Directions: Which lines in the records below include the word "serve"? Report each of them in full.

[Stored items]
--*--

(** No handler registered on the application itself touches the user data. *)
Lemma plain_user_data t conv d h w :
  route t conv d = Plain h → user_data (after h w) = user_data w.
Proof.
  unfold route. destruct d as [uid name text|uid text|uid data]; cbn [update_of].
  - case_decide; [intros <-%Plain_inj; unfold after; by rewrite start_run|].
    case_decide; [by intros <-%Plain_inj|].
    case_decide; [by intros <-%Plain_inj|].
    case_decide; [by intros <-%Plain_inj|].
    case_decide; [intros <-%Plain_inj; by rewrite calendar_sent|].
    case_decide; [by intros <-%Plain_inj|].
    case_decide; [intros <-%Plain_inj; apply mood_progress_user_data|].
    case_decide; [intros <-%Plain_inj; apply remind_user_data|].
    by destruct (converse conv _).
  - by destruct (converse conv _).
  - destruct (re_match _ data).
    { intros <-%Plain_inj. unfold after. destruct (payload_id data) as [hid|e] eqn:Hid.
      - by rewrite (toggle_habit_run _ _ _ _ _ Hid).
      - by rewrite (toggle_habit_fails _ _ _ _ _ Hid). }
    destruct (re_match _ data).
    { intros <-%Plain_inj. unfold after. destruct (payload_id data) as [hid|e] eqn:Hid.
      - by rewrite (save_mood_run _ _ _ _ _ Hid).
      - by rewrite (save_mood_fails _ _ _ _ _ Hid). }
    destruct (re_match _ data); [by intros <-%Plain_inj|].
    by destruct (converse conv _).
Qed.

(** A handler of the conversation either leaves the user data alone and does
    not ask for the new name, or is [edit_select] storing an id. *)
Lemma talk_user_data conv d h w :
  converse conv d = Some h →
  (user_data (h w).2 = user_data w ∧ (h w).1 ≠ Ok EDITING_VALUE)
  ∨ ∃ hid, user_data (h w).2 =
             <[sender d := <["edit_habit_id" := hid]>
                             (default ∅ (user_data w !! sender d))]> (user_data w).
Proof.
  unfold converse.
  destruct conv as [[]|], d as [uid name text|uid text|uid data];
    repeat case_decide; try done; intros [= <-]; cbn [update_of sender].
  - left. destruct (decide (data = "add")) as [->|Hadd].
    { by rewrite customize_action_add. }
    destruct (Sql.select_habits uid (db w)) as [|h0 l] eqn:E.
    { by rewrite customize_action_none. }
    rewrite customize_action_choose by (done || by rewrite E).
    split; [done|]. cbn [fst]. by case_decide.
  - left. by rewrite add_habit_run.
  - left. destruct (payload_id data) as [hid|e] eqn:Hid.
    + by rewrite (remove_habit_run _ _ _ _ Hid).
    + by rewrite (remove_habit_fails _ _ _ _ Hid).
  - destruct (payload_id data) as [hid|e] eqn:Hid.
    + right. exists hid. by rewrite (edit_select_run _ _ _ _ Hid).
    + left. by rewrite (edit_select_fails _ _ _ _ Hid).
  - left. by rewrite edit_save_run.
  - left. by rewrite customize_run.
Qed.

Lemma handle_keeps_edit_habit_id t e a :
  (∀ uid, bot_conv a !! uid = Some EDITING_VALUE → is_Some (edit_habit_id uid (bot_world a))) →
  ∀ uid, bot_conv (handle t e a) !! uid = Some EDITING_VALUE →
         is_Some (edit_habit_id uid (bot_world (handle t e a))).
Proof.
  intros Hinv uid. destruct e as [d|]; cbn [handle].
  2:{ cbn [bot_conv bot_world]. rewrite send_reminders_sent. apply Hinv. }
  unfold dispatch.
  destruct (route t (bot_conv a !! sender d) d) as [h|h|] eqn:Hroute; cbn [settle].
  - cbn [bot_conv bot_world]. unfold edit_habit_id.
    rewrite (plain_user_data _ _ _ _ _ Hroute). apply Hinv.
  - assert (converse (bot_conv a !! sender d) d = Some h) as Hh.
    { unfold route in Hroute. destruct d as [u name text|u text|u data]; cbn [sender] in *.
      - repeat (case_decide; [done|]). by destruct (converse _ _) as [h'|]; simplify_eq.
      - by destruct (converse _ _) as [h'|]; simplify_eq.
      - repeat (destruct (re_match _ data); [done|]).
        by destruct (converse _ _) as [h'|]; simplify_eq. }
    cbn [bot_conv bot_world]. unfold edit_habit_id.
    destruct (talk_user_data _ _ _ (bot_world a) Hh) as [[Hdata Hstate]|[hid Hdata]];
      rewrite Hdata.
    + intros Hconv. apply Hinv.
      destruct (h (bot_world a)).1 as [[]|err]; cbn [fst] in *; try done;
        destruct (decide (uid = sender d)) as [->|Hne];
        by rewrite ?lookup_insert_eq, ?lookup_delete_eq, ?lookup_insert_ne,
             ?lookup_delete_ne in Hconv.
    + intros Hconv. destruct (decide (uid = sender d)) as [->|Hne].
      * rewrite lookup_insert_eq. cbn. rewrite lookup_insert_eq. by eexists.
      * rewrite lookup_insert_ne by done. apply Hinv.
        destruct (h (bot_world a)).1 as [[]|err];
          by rewrite ?lookup_insert_ne, ?lookup_delete_ne in Hconv.
  - apply Hinv.
Qed.

(** [edit_save] never updates with a missing id.  On a bot started from
    scratch, whatever it is sent, a user whom the conversation asks for the
    new name of a habit has an [edit_habit_id] in the user data: the
    [ctx.user_data.get] of [edit_save] does not return [None], and its
    [UPDATE] is bound to an id. *)
Theorem edit_save_has_its_habit_id (events : list (datetime * event)) uid :
  bot_conv (serve events boot_bot) !! uid = Some EDITING_VALUE →
  ∃ hid, edit_habit_id uid (bot_world (serve events boot_bot)) = Some hid.
Proof.
  revert uid. induction events as [|[t e] events IH] using rev_ind; intros uid; [done|].
  unfold serve. rewrite foldl_snoc. fold (serve events boot_bot). cbn [fst snd].
  by apply handle_keeps_edit_habit_id.
Qed.

(** User 5 picks habit 2 for a new name. *)
Lemma edit_save_has_its_habit_id_witness :
  let t := {| dt_year := 2024; dt_month := 5; dt_day := 1; dt_hour := 8; dt_minute := 30 |} in
  let events := [(t, Deliver (Command 5 "start" "/start"));
                 (t, Deliver (Command 5 "customize" "/customize"));
                 (t, Deliver (Press 5 "edit"));
                 (t, Deliver (Press 5 "edit_2"));
                 (t, Tick)] in
  bot_conv (serve events boot_bot) !! 5 = Some EDITING_VALUE
  ∧ edit_habit_id 5 (bot_world (serve events boot_bot)) = Some 2
  ∧ ∃ hid, edit_habit_id 5 (bot_world (serve events boot_bot)) = Some hid.
Proof.
  intros t events.
  assert (bot_conv (serve events boot_bot) !! 5 = Some EDITING_VALUE) as Hconv by reflexivity.
  split; [exact Hconv|]. split; [reflexivity|].
  exact (edit_save_has_its_habit_id events 5 Hconv).
Defined.

(** The commands that only show something ([/menu], [/week], [/month],
    [/calendar], [/mood], [/mood_progress]) write nothing: store, user data
    and the state of every conversation are as before, and the sender gets
    one reply. *)
Theorem informational_commands_write_nothing t uid name text a :
  name ∈ informational_commands →
  let a' := dispatch t (Command uid name text) a in
  db (bot_world a') = db (bot_world a)
  ∧ user_data (bot_world a') = user_data (bot_world a)
  ∧ bot_conv a' = bot_conv a
  ∧ ∃ r, sent (bot_world a') = (sent (bot_world a) ++ [r])%list.
Proof.
  intros Hname a'. unfold informational_commands in Hname. unfold a'.
  repeat (apply elem_of_cons in Hname as [->|Hname]);
    [..|by apply elem_of_nil in Hname].
  - repeat split; by eexists.
  - repeat split; by eexists.
  - repeat split; by eexists.
  - change (dispatch t (Command uid "calendar" text) a)
      with {| bot_world := after (HabitBot.calendar (Message uid text) t) (bot_world a);
              bot_conv := bot_conv a |}.
    cbn [bot_world bot_conv]. rewrite calendar_sent. repeat split; by eexists.
  - repeat split; by eexists.
  - change (dispatch t (Command uid "mood_progress" text) a)
      with {| bot_world := after (HabitBot.mood_progress (Message uid text)) (bot_world a);
              bot_conv := bot_conv a |}.
    cbn [bot_world bot_conv]. unfold after, HabitBot.mood_progress.
    cbv beta iota zeta delta [mbind handler_bind mret handler_ret query message emit lift
                              HabitBot.send].
    cbn [fst snd]. destruct (Sql.select_mood _ _); cbn; repeat split; by eexists.
Qed.

(** User 5 asks for the menu. *)
Lemma informational_commands_write_nothing_witness :
  let t := {| dt_year := 2024; dt_month := 5; dt_day := 1; dt_hour := 8; dt_minute := 30 |} in
  let a := dispatch t (Command 5 "start" "/start") boot_bot in
  "menu" ∈ informational_commands
  ∧ db (bot_world (dispatch t (Command 5 "menu" "/menu") a)) = db (bot_world a).
Proof.
  intros t a.
  assert ("menu" ∈ informational_commands) as Hname by left.
  split; [exact Hname|].
  exact (proj1 (informational_commands_write_nothing t 5 "menu" "/menu" a Hname)).
Defined.
End UserData.

(** ** The calendar *)

Section Calendar.
Implicit Types (d t : datetime) (y m i : nat).

Ltac div_lia := Z.div_mod_to_equations; lia.

Lemma is_leap_spec y :
  is_leap y = true ↔
  (Z.of_nat y mod 4 = 0 ∧ (Z.of_nat y mod 100 ≠ 0 ∨ Z.of_nat y mod 400 = 0)).
Proof.
  unfold is_leap.
  rewrite andb_true_iff, orb_true_iff, negb_true_iff, !Nat.eqb_eq, Nat.eqb_neq.
  rewrite <-!(Nat2Z.inj_iff _ 0%nat), !Nat2Z.inj_mod. simpl Z.of_nat. tauto.
Qed.

Lemma days_in_year y :
  (1 ≤ y)%nat →
  days_before_year (S y) = days_before_year y + 337 + Z.of_nat (days_in_month y 2).
Proof.
  intros Hy. unfold days_before_year, days_in_month.
  pose proof (is_leap_spec y) as Hleap.
  replace (Z.of_nat (S y) - 1) with (Z.of_nat y) by lia.
  destruct (is_leap y).
  - destruct (proj1 Hleap eq_refl) as [H4 H100]. cbn [Z.of_nat]. div_lia.
  - assert (¬ (Z.of_nat y mod 4 = 0 ∧ (Z.of_nat y mod 100 ≠ 0 ∨ Z.of_nat y mod 400 = 0)))
      as Hno by (intros H; by apply Hleap in H).
    cbn [Z.of_nat]. div_lia.
Qed.

Lemma days_before_month_S y m :
  days_before_month y (S (S m)) = days_before_month y (S m) + Z.of_nat (days_in_month y (S m)).
Proof.
  unfold days_before_month. cbn [pred]. rewrite seq_S, fmap_app, list_sum_app.
  cbn. lia.
Qed.

Lemma days_before_december y :
  days_before_month y 12 + 31 = 337 + Z.of_nat (days_in_month y 2).
Proof. unfold days_before_month. cbn. destruct (is_leap y); lia. Qed.

Lemma days_in_month_pos y m : (1 ≤ days_in_month y m)%nat.
Proof.
  unfold days_in_month.
  destruct m as [|[|[|[|[|[|[|[|[|[|[|[|m]]]]]]]]]]]]; try lia; destruct (is_leap y); lia.
Qed.

Lemma yesterday_ordinal d :
  valid_date d → 2 ≤ toordinal d →
  valid_date (yesterday d)
  ∧ toordinal (yesterday d) = toordinal d - 1
  ∧ dt_hour (yesterday d) = dt_hour d ∧ dt_minute (yesterday d) = dt_minute d.
Proof.
  destruct d as [y m day h mi]. unfold valid_date, toordinal, yesterday.
  cbn [dt_year dt_month dt_day dt_hour dt_minute].
  intros (Hy & Hm & Hday) Hord.
  destruct day as [|[|day]]; [lia| |].
  - destruct m as [|[|m]]; [lia| |]; cbn [dt_year dt_month dt_day dt_hour dt_minute].
    + destruct y as [|y]; [lia|]. cbn [pred].
      assert (1 ≤ y)%nat as Hy1.
      { destruct y; [|lia]. vm_compute in Hord. by destruct Hord. }
      split; [cbn; lia|]. split; [|done].
      rewrite (days_in_year y Hy1).
      pose proof (days_before_december y).
      change (days_before_month (S y) 1) with 0. lia.
    + pose proof (days_in_month_pos y (S m)).
      split; [repeat split; lia|]. split; [|done]. rewrite days_before_month_S. lia.
  - cbn [dt_year dt_month dt_day dt_hour dt_minute].
    split; [repeat split; lia|]. split; [lia|done].
Qed.

Lemma minus_days_ordinal t i :
  valid_date t → Z.of_nat i < toordinal t →
  valid_date (minus_days t i)
  ∧ toordinal (minus_days t i) = toordinal t - Z.of_nat i
  ∧ dt_hour (minus_days t i) = dt_hour t ∧ dt_minute (minus_days t i) = dt_minute t.
Proof.
  intros Hvalid. unfold minus_days. induction i as [|i IH]; intros Hi.
  { cbn [Nat.iter nat_rect]. split; [done|]. split; [lia|done]. }
  destruct (IH ltac:(lia)) as (Hv & Hord & Hh & Hm).
  change (Nat.iter (S i) yesterday t) with (yesterday (Nat.iter i yesterday t)).
  destruct (yesterday_ordinal _ Hv ltac:(lia)) as (Hv' & Hord' & Hh' & Hm').
  split; [done|]. split; [lia|]. split; congruence.
Qed.
Lemma toordinal_lower t : valid_date t → 365 * (Z.of_nat (dt_year t) - 1) < toordinal t.
Proof.
  intros (Hy & Hm & Hd). unfold toordinal, days_before_year, days_before_month.
  cbn zeta. div_lia.
Qed.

--*--

Exercise answer:
  bot_conv (serve events boot_bot) !! uid = Some EDITING_VALUE →
  ∃ hid, edit_habit_id uid (bot_world (serve events boot_bot)) = Some hid.
  unfold serve. rewrite foldl_snoc. fold (serve events boot_bot). cbn [fst snd].
  bot_conv (serve events boot_bot) !! 5 = Some EDITING_VALUE
  ∧ edit_habit_id 5 (bot_world (serve events boot_bot)) = Some 2
  ∧ ∃ hid, edit_habit_id 5 (bot_world (serve events boot_bot)) = Some hid.
  assert (bot_conv (serve events boot_bot) !! 5 = Some EDITING_VALUE) as Hconv by reflexivity.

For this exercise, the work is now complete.